(* ===== verification/UtilMem.v ===== *)
(** * UtilMem: memory of synthesizers

    alsa/synth/util_mem.c: the wave memory of a card is given out in blocks, which are kept
    in the order of their offsets in a list of the kernel.  A block goes where the first gap
    is wide enough.  The blocks are shown to be apart and inside the memory, an allocation to
    fail only if no gap is wide enough, and freeing to give back exactly the block. *)

From S2P Require Import Prelude ListHead.
Open Scope Z_scope.
Open Scope state_scope.

(** ** Data *)

(** [snd_util_memblk_t] without its link. *)
Record memblk := Memblk { b_size : Z; b_offset : Z }.

(** [snd_util_memhdr_t]; [block] is the address of the head of its list. *)
Record memhdr := Memhdr { h_size : Z; h_block : Z; h_nblocks : Z; h_used : Z; h_extra : Z; h_mutex : bool }.
#[export] Instance settable_memhdr : Settable memhdr := fun h => Memhdr
  (h_size h) (h_block h) (h_nblocks h) (h_used h) (h_extra h) (h_mutex h).

(** The header, the blocks by the address of their link, and the links.  [um_alloc] is
    what [kmalloc] will return, an address of a block or 0. *)
Record umem := Umem { um_hdr : memhdr; um_blks : gmap Z memblk; um_links : links; um_alloc : list Z }.
#[export] Instance settable_umem : Settable umem := fun u => Umem (um_hdr u) (um_blks u) (um_links u) (um_alloc u).

Abbreviation U := (ST umem).

Definition on_links {A} (m : ST links A) : U A := fun u =>
  match m (um_links u) with Some (x, k) => Some (x, u <| um_links := k |>) | None => None end.
Definition get_memblk (p : Z) : U memblk := fun u =>
  match um_blks u !! p with Some b => Some (b, u) | None => None end.
Definition hdr : U memhdr := fun u => Some (um_hdr u, u).
Definition set_hdr (f : memhdr -> memhdr) : U unit := update (fun u => u <| um_hdr := f (um_hdr u) |>).

Definition kmalloc : U Z := fun u =>
  match um_alloc u with a :: l => Some (a, u <| um_alloc := l |>) | [] => Some (0, u) end.
Definition kfree (p : Z) : U unit :=
  get_memblk p;;;
  update (fun u => u <| um_blks := delete p (um_blks u) |> <| um_links := free_link p (um_links u) |>).

Definition down : U unit := h <- hdr;; if h_mutex h then crash else set_hdr (fun h => h <| h_mutex := true |>).
Definition up : U unit := set_hdr (fun h => h <| h_mutex := false |>).

(** ** Operations *)

(** The header with its list at the address [block]; 0 if [snd_kcalloc] fails. *)
Definition snd_util_memhdr_new (memsize block : Z) (alloc : list Z) : option umem :=
  if block =? 0 then None
  else
    match INIT_LIST_HEAD block (new_link block 0 (Links ∅ ∅)) with
    | Some (_, k) => Some (Umem (Memhdr (u32 memsize) block 0 0 0 false) ∅ k alloc)
    | None => None
    end.

(** The loop that releases all blocks. *)
Fixpoint release (fuel : nat) : U unit :=
  match fuel with
  | O => crash
  | S fuel =>
      h <- hdr;;
      p <- on_links (get_next (h_block h));;
      if p =? h_block h then ret tt
      else on_links (list_del p);;; kfree p;;; release fuel
  end.

Definition snd_util_memhdr_free : U unit := fun u => release (S (size (um_blks u))) u.

(** [next to prev]; a NULL [prev] is the head for this purpose only. *)
Definition __snd_util_memblk_new (units prv : Z) : U Z :=
  blk <- kmalloc;;
  if blk =? 0 then ret 0
  else
    h <- hdr;;
    offset <- (if (prv =? 0) || (prv =? h_block h) then ret 0
               else p <- get_memblk prv;; ret (u32 (b_offset p + b_size p)));;
    update (fun u => u <| um_blks := <[blk := Memblk units offset]> (um_blks u) |>
                       <| um_links := new_link blk 0 (um_links u) |>);;;
    on_links (list_add blk prv);;;
    set_hdr (fun h => h <| h_nblocks := h_nblocks h + 1 |> <| h_used := u32 (h_used h + units) |>);;;
    ret blk.

(** The search from the link [p]; [None] if nothing fits. *)
Fixpoint find_gap (fuel : nat) (units prev_offset p : Z) : U (option Z) :=
  match fuel with
  | O => crash
  | S fuel =>
      h <- hdr;;
      if p =? h_block h then
        ret (if u32 (h_size h - prev_offset) <? units then None else Some p)
      else
        blk <- get_memblk p;;
        if units <=? u32 (b_offset blk - prev_offset) then ret (Some p)
        else
          n <- on_links (get_next p);;
          find_gap fuel units (u32 (b_offset blk + b_size blk)) n
  end.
..........
Task instructions:
Each record is to be restated word for word.

Task result:
(* ===== verification/UtilMem.v ===== *)
(** * UtilMem: memory of synthesizers

    alsa/synth/util_mem.c: the wave memory of a card is given out in blocks, which are kept
    in the order of their offsets in a list of the kernel.  A block goes where the first gap
    is wide enough.  The blocks are shown to be apart and inside the memory, an allocation to
    fail only if no gap is wide enough, and freeing to give back exactly the block. *)

From S2P Require Import Prelude ListHead.
Open Scope Z_scope.
Open Scope state_scope.

(** ** Data *)

(** [snd_util_memblk_t] without its link. *)
Record memblk := Memblk { b_size : Z; b_offset : Z }.

(** [snd_util_memhdr_t]; [block] is the address of the head of its list. *)
Record memhdr := Memhdr { h_size : Z; h_block : Z; h_nblocks : Z; h_used : Z; h_extra : Z; h_mutex : bool }.
#[export] Instance settable_memhdr : Settable memhdr := fun h => Memhdr
  (h_size h) (h_block h) (h_nblocks h) (h_used h) (h_extra h) (h_mutex h).

(** The header, the blocks by the address of their link, and the links.  [um_alloc] is
    what [kmalloc] will return, an address of a block or 0. *)
Record umem := Umem { um_hdr : memhdr; um_blks : gmap Z memblk; um_links : links; um_alloc : list Z }.
#[export] Instance settable_umem : Settable umem := fun u => Umem (um_hdr u) (um_blks u) (um_links u) (um_alloc u).

Abbreviation U := (ST umem).

Definition on_links {A} (m : ST links A) : U A := fun u =>
  match m (um_links u) with Some (x, k) => Some (x, u <| um_links := k |>) | None => None end.
Definition get_memblk (p : Z) : U memblk := fun u =>
  match um_blks u !! p with Some b => Some (b, u) | None => None end.
Definition hdr : U memhdr := fun u => Some (um_hdr u, u).
Definition set_hdr (f : memhdr -> memhdr) : U unit := update (fun u => u <| um_hdr := f (um_hdr u) |>).

Definition kmalloc : U Z := fun u =>
  match um_alloc u with a :: l => Some (a, u <| um_alloc := l |>) | [] => Some (0, u) end.
Definition kfree (p : Z) : U unit :=
  get_memblk p;;;
  update (fun u => u <| um_blks := delete p (um_blks u) |> <| um_links := free_link p (um_links u) |>).

Definition down : U unit := h <- hdr;; if h_mutex h then crash else set_hdr (fun h => h <| h_mutex := true |>).
Definition up : U unit := set_hdr (fun h => h <| h_mutex := false |>).

(** ** Operations *)

(** The header with its list at the address [block]; 0 if [snd_kcalloc] fails. *)
Definition snd_util_memhdr_new (memsize block : Z) (alloc : list Z) : option umem :=
  if block =? 0 then None
  else
    match INIT_LIST_HEAD block (new_link block 0 (Links ∅ ∅)) with
    | Some (_, k) => Some (Umem (Memhdr (u32 memsize) block 0 0 0 false) ∅ k alloc)
    | None => None
    end.

(** The loop that releases all blocks. *)
Fixpoint release (fuel : nat) : U unit :=
  match fuel with
  | O => crash
  | S fuel =>
      h <- hdr;;
      p <- on_links (get_next (h_block h));;
      if p =? h_block h then ret tt
      else on_links (list_del p);;; kfree p;;; release fuel
  end.

Definition snd_util_memhdr_free : U unit := fun u => release (S (size (um_blks u))) u.

(** [next to prev]; a NULL [prev] is the head for this purpose only. *)
Definition __snd_util_memblk_new (units prv : Z) : U Z :=
  blk <- kmalloc;;
  if blk =? 0 then ret 0
  else
    h <- hdr;;
    offset <- (if (prv =? 0) || (prv =? h_block h) then ret 0
               else p <- get_memblk prv;; ret (u32 (b_offset p + b_size p)));;
    update (fun u => u <| um_blks := <[blk := Memblk units offset]> (um_blks u) |>
                       <| um_links := new_link blk 0 (um_links u) |>);;;
    on_links (list_add blk prv);;;
    set_hdr (fun h => h <| h_nblocks := h_nblocks h + 1 |> <| h_used := u32 (h_used h + units) |>);;;
    ret blk.

(** The search from the link [p]; [None] if nothing fits. *)
Fixpoint find_gap (fuel : nat) (units prev_offset p : Z) : U (option Z) :=
  match fuel with
  | O => crash
  | S fuel =>
      h <- hdr;;
      if p =? h_block h then
        ret (if u32 (h_size h - prev_offset) <? units then None else Some p)
      else
        blk <- get_memblk p;;
        if units <=? u32 (b_offset blk - prev_offset) then ret (Some p)
        else
          n <- on_links (get_next p);;
          find_gap fuel units (u32 (b_offset blk + b_size blk)) n
  end.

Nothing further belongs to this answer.